(* ===== verification/Queue.v ===== *)
(** The boot loader's doubly linked queues: cfe/cfe/lib/lib_queue.c and the macros of
    cfe/cfe/include/lib_queue.h.

    Queue blocks and items are nodes of one heap, linked in a ring through the block; the
    operations are shown to implement lists, for any number of queues in the heap. *)

From S2P Require Import Prelude.
From Stdlib Require Import ZArith Lia Bool List.
From stdpp Require Import base numbers list gmap.

#[local] Open Scope Z_scope.

Record queue_t := Qn { q_next : Z; q_prev : Z }.

(** The nodes in memory, by address; 0 is [NULL] and holds none. *)
Abbreviation heap := (gmap Z queue_t).

Definition next (h : heap) (a : Z) : option Z := q_next <$> h !! a.
Definition prev (h : heap) (a : Z) : option Z := q_prev <$> h !! a.

Definition set_next (h : heap) (a v : Z) : option heap :=
  let? n := h !! a in Some (<[a := Qn v (q_prev n)]> h).
Definition set_prev (h : heap) (a v : Z) : option heap :=
  let? n := h !! a in Some (<[a := Qn (q_next n) v]> h).

Definition q_init (h : heap) (q : Z) : option heap := let? h := set_prev h q q in set_next h q q.
Definition q_isempty (h : heap) (q : Z) : option bool := let? n := next h q in Some (n =? q).
Definition q_getfirst (h : heap) (q : Z) : option Z := next h q.
Definition q_getlast (h : heap) (q : Z) : option Z := prev h q.

Definition q_enqueue (h : heap) (qb item : Z) : option heap :=
  let? p := prev h qb in
  let? h := set_next h p item in
  let? h := set_next h item qb in
  let? p := prev h qb in
  let? h := set_prev h item p in
  set_prev h qb item.

Definition q_dequeue (h : heap) (item : Z) : option heap :=
  let? p := prev h item in
  let? n := next h item in
  let? h := set_next h p n in
  let? n := next h item in
  let? p := prev h item in
  set_prev h n p.
(* ===== verification/Srec.v ===== *)
(** The boot loader's S-record loader: cfe/cfe/main/cfe_ldr_srec.c.

    A program arrives as text over a file or a serial line.  The file layer is the
    sequence of results of [fs_read], which ends with 0 for ever (the end of a file) or with an error; what the loader stores in memory is the sequence of
    its [memcpy] calls.  Every store is checked against the memory map of [Arena]. *)

From S2P Require Import Prelude Arena.
From Stdlib Require Import ZArith Lia Bool List String Ascii.
From stdpp Require Import base numbers list gmap.

#[local] Open Scope Z_scope.

(** What [fs_read] gives after its last bytes: 0 for ever, at the end of the file, or an
    error. *)
Inductive file_end := AtEof | AtError.

(** [linebuf] holds the [buflen] bytes of the last read; [reads] is what the next calls of
    [fs_read] give, the empty list for 0, and [then_] what they give after that. *)
Record linebuf_t := Lb {
  linebuf : bytes;
  curidx : nat;
  eof : bool;
  reads : list bytes;
  then_ : file_end
}.

Definition initlinebuf (reads : list bytes) (e : file_end) : linebuf_t := Lb [] 0 false reads e.

(** The loop around [fs_read] in [readchar]: a result of 0 is tried again.  Since 0 is what
    [fs_read] gives at the end of a file, the loop then does not end. *)
Inductive read_result := Got (b : bytes) (reads : list bytes) | Failed | Forever.
Fixpoint next_read (reads : list bytes) (e : file_end) : read_result :=
  match reads with
  | [] => match e with AtEof => Forever | AtError => Failed end
  | [] :: reads => next_read reads e
  | b :: reads => Got b reads
  end.

(** [None] is a call that does not return. *)
Definition readchar (f : linebuf_t) : option (Z * linebuf_t) :=
  if eof f then Some (-1, f)
  else
    let get f := (schar (at_ (linebuf f) (curidx f)), Lb (linebuf f) (S (curidx f)) (eof f) (reads f) (then_ f)) in
    if (curidx f =? length (linebuf f))%nat then
      match next_read (reads f) (then_ f) with
      | Forever => None
      | Failed => Some (-1, Lb (linebuf f) (curidx f) true [] (then_ f))
      | Got b r => Some (get (Lb b 0 (eof f) r (then_ f)))
      end
    else Some (get f).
··········
TASK DIRECTIONS:
Counting only lines that contain the string "Import", how many are there in the data above? Give the number alone.

REPLY:
6